(** The strings of the elements that a filter keeps. *)
Lemma filter_strings (f : value → value) (b : value → bool) l ss :
  f <$> l = Str <$> ss → ∃ k, f <$> List.filter b l = Str <$> k ∧ k `sublist_of` ss.
Proof.
  revert ss. induction l as [|v l IH]; intros [|x ss] H; try done; [by exists []|].
  injection H as Hv H. destruct (IH ss H) as (k & Hk & Hs). cbn [List.filter]. destruct (b v).
  - exists (x :: k). cbn. rewrite Hv, Hk. split; [done|by constructor].
  - exists k. split; [done|by constructor].
Qed.

(** The loop's result, once it has visited every child. *)
Lemma refund_read_balanced command id ids ts amount count expected :
  refund_read command id (Str <$> expected) (elements ((context command) ?. "claimRefundScopeChildren"))
    ids ts amount count →
  elements ((context command) ?. "claimRefundScopeResolutionIds") = Str <$> expected → NoDup expected →
  count = zlength expected → id ∈ expected →
  (amount === (context command) ?. "claimRefundScopeAmountMinor") = true →
  ((context command) ?. "claimRefundPriceAdjustmentAmountMinor" === amount) = true →
  ∃ amounts, balanced_refund command id amounts.
Proof.
  intros [(i & Hi & Hin & Hip) Ht (l & Hl & Hln & Hlp) (zs & -> & Hpos & Hzs) Hcount Ho] Hexp Hnd Hlen Hid Hs Ha.
  apply strict_eq_BigIntV in Ha. rewrite strict_eq_sym in Hs. apply strict_eq_BigIntV in Hs.
  destruct (filter_strings (λ v, v ?. "resolutionId") (λ v, v ?. "includedInRefund" === Bool true)
    (elements ((context command) ?. "claimRefundScopeChildren")) i) as (k & Hk & Hki); [by rewrite Hip|].
  change (List.filter _ _) with (refundedChildren command) in Hk.
  change (included _) with (refundedChildren command) in *.
  assert (NoDup k) as Hkn by (by apply (sublist_NoDup k i)).
  assert (k ≡ₚ expected) as Hperm.
  { apply submseteq_length_Permutation.
    - apply NoDup_submseteq; [done|]. intros x Hx%(list_elem_of_fmap_2 Str). rewrite <-Hk in Hx.
      apply list_elem_of_fmap in Hx as (v & Hv & Hin'). apply Ht in Hin'. rewrite <-Hv in Hin'.
      apply list_elem_of_fmap in Hin' as (y & [= ->] & ?). done.
    - assert (length (refundedChildren command) = length k) as Hlk.
      { apply (f_equal length) in Hk. by rewrite !length_fmap in Hk. }
      unfold zlength in *. lia. }
  exists zs. split; [|by exists l; rewrite Hlp|done|done|done|done|].
  - exists k. split_and!; [done..|]. by rewrite Hexp, Hperm.
  - rewrite <-Hperm in Hid. apply (list_elem_of_fmap_2 Str) in Hid. rewrite <-Hk in Hid.
    apply list_elem_of_fmap in Hid as (v & Hv & Hin'). exists v. symmetry in Hv.
    destruct (Ho v Hin' Hv) as [??]. done.
Qed.

(** A valid set of identities: its elements are distinct strings. *)
Lemma valid_ids v :
  (array v === Undefined) = false → forallb (λ id, nonBlank id) (elements (array v)) = true →
  zlength (set_of (elements (array v))) = js_len (array v) →
  ∃ ids, elements v = Str <$> ids ∧ NoDup ids ∧ set_of (elements (array v)) = Str <$> ids.
Proof.
  intros Hv. rewrite array_elements, js_len_array by done. intros (ids & ->)%nonBlank_strings Hl.
  exists ids. split_and!; [done|by apply set_of_distinct|]. apply set_of_distinct in Hl.
  clear Hv. induction ids as [|x ids IH] using rev_ind; [done|].
  apply NoDup_app in Hl as (Hn & Hd & _). unfold set_of in *. rewrite fmap_app, foldl_app, (IH Hn). cbn.
  apply set_add_new, includes_Str_false. intros (y & [= <-] & Hy)%list_elem_of_fmap.
  apply (Hd x Hy). by left.
Qed.

Lemma refund_scope command :
  requireExactClaimRefundScope command = Ok () →
  ∃ id amounts, aggregateId command = Some id ∧ balanced_refund command id amounts.
Proof.
  intros H. cbv beta delta [requireExactClaimRefundScope] in H. guard_steps H. apply guard_when_Ok in H.
  bool_inv.
  match goal with E : nonBlank resolutionId = true |- _ => apply nonBlank_Str in E as (c & Hc & Hcb) end.
  match goal with E : validIdSet expectedResolutionIds = true |- _ => unfold validIdSet in E; bool_inv end.
  destruct (valid_ids expectedResolutionIdsValue) as (expected & Hexp & Hnd & Hset); [done..|].
  lazymatch type of Hm2 with foldM ?f _ ?l = Ok ?z =>
    apply (foldM_prefix f (λ '(ids, _, ts, amount, count) pre,
      refund_read command c (Str <$> expected) pre ids ts amount count) _ l z) in Hm2 end.
  2: { split.
    - exists []. split_and!; [done|constructor|done].
    - by intros ? ?%not_elem_of_nil.
    - exists []. split_and!; [done|constructor|done].
    - exists []. split_and!; [done| |done]. by intros ? ?%not_elem_of_nil.
    - done.
    - by intros ? ?%not_elem_of_nil. }
  2: { clear -Hc Hset. intros [[[[ids slots] ts] amount] count] pre v [[[[ids' slots'] ts'] amount'] count'] Hr Hv.
    guard_steps Hv. bool_inv.
    match goal with E : nonBlank childResolutionId = true |- _ => apply nonBlank_Str in E as (x & Hx & _) end.
    match goal with E : is_boolean _ = true |- _ => apply is_boolean_Bool in E as (b & Hb) end.
    rewrite Hb in *. destruct b; change (truthy (Bool true)) with true in *; change (truthy (Bool false)) with false in *; change (negb true) with false in Hv; change (negb false) with true in Hv; cbv iota in *.
    - bool_inv. guard_steps Hv. bool_inv. injection Hv as <- <- <- <- <-.
      match goal with E : nonBlank childRefundTransactionId = true |- _ => apply nonBlank_Str in E as (t & Ht & _) end.
      match goal with E : is_bigint _ = true |- _ => apply is_bigint_BigIntV in E as (z & Hz) end.
      subst_lets. rewrite Hx, Ht, Hz in *. apply child_included with (v := v); try done.
      + apply includes_Str. by rewrite <-Hset.
      + by match goal with E : js_le _ _ = false |- _ => apply Z.leb_gt in E end.
      + intros ->. match goal with E : (Str c === _) && _ = false |- _ => rewrite Hc in E;
          rewrite (proj2 (strict_eq_Str (Str c) c) eq_refl) in E; cbn [andb] in E; bool_inv end.
        split; [by symmetry; apply strict_eq_Str; rewrite strict_eq_sym|].
        by symmetry; apply strict_eq_BigIntV; rewrite strict_eq_sym.
    - injection Hv as <- <- <- <- <-. subst_lets. rewrite Hx in *. by apply child_excluded. }
  assert (aggregateId command = Some c) as Hid.
  { match goal with E : (optional (aggregateId command) === resolutionId) = true |- _ =>
      rewrite Hc in E; by apply strict_eq_Str, optional_Str in E end. }
  assert (c ∈ expected) as Hin.
  { match goal with E : includes (elements expectedResolutionIds) resolutionId = true |- _ =>
      rewrite Hc in E; apply includes_Str in E; unfold expectedResolutionIds in E;
      rewrite array_elements in E by done; rewrite Hexp in E;
      apply list_elem_of_fmap in E as (y & [= <-] & Hy); done end. }
  assert (elements children = elements ((context command) ?. "claimRefundScopeChildren")) as Hch.
  { apply array_elements. destruct (children === Undefined) eqn:E; [|done]. apply strict_eq_Undefined in E.
    match goal with H : (Integral _ === lengthV children) = true |- _ => by rewrite E in H end. }
  rewrite Hch in Hm2. eapply refund_read_balanced in Hm2 as [amounts Hb]; [by exists c, amounts|try done..].
  match goal with E : z = js_len expectedResolutionIds |- _ => rewrite E end.
  unfold expectedResolutionIds. rewrite js_len_array, Hexp by done. unfold zlength. by rewrite length_fmap.
Qed.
• • •
Search the records for the word "assert" and return every line that holds it.

RESULT OF THIS EXERCISE:
  assert (NoDup k) as Hkn by (by apply (sublist_NoDup k i)).
  assert (k ≡ₚ expected) as Hperm.
    - assert (length (refundedChildren command) = length k) as Hlk.
  assert (aggregateId command = Some c) as Hid.
  assert (c ∈ expected) as Hin.
  assert (elements children = elements ((context command) ?. "claimRefundScopeChildren")) as Hch.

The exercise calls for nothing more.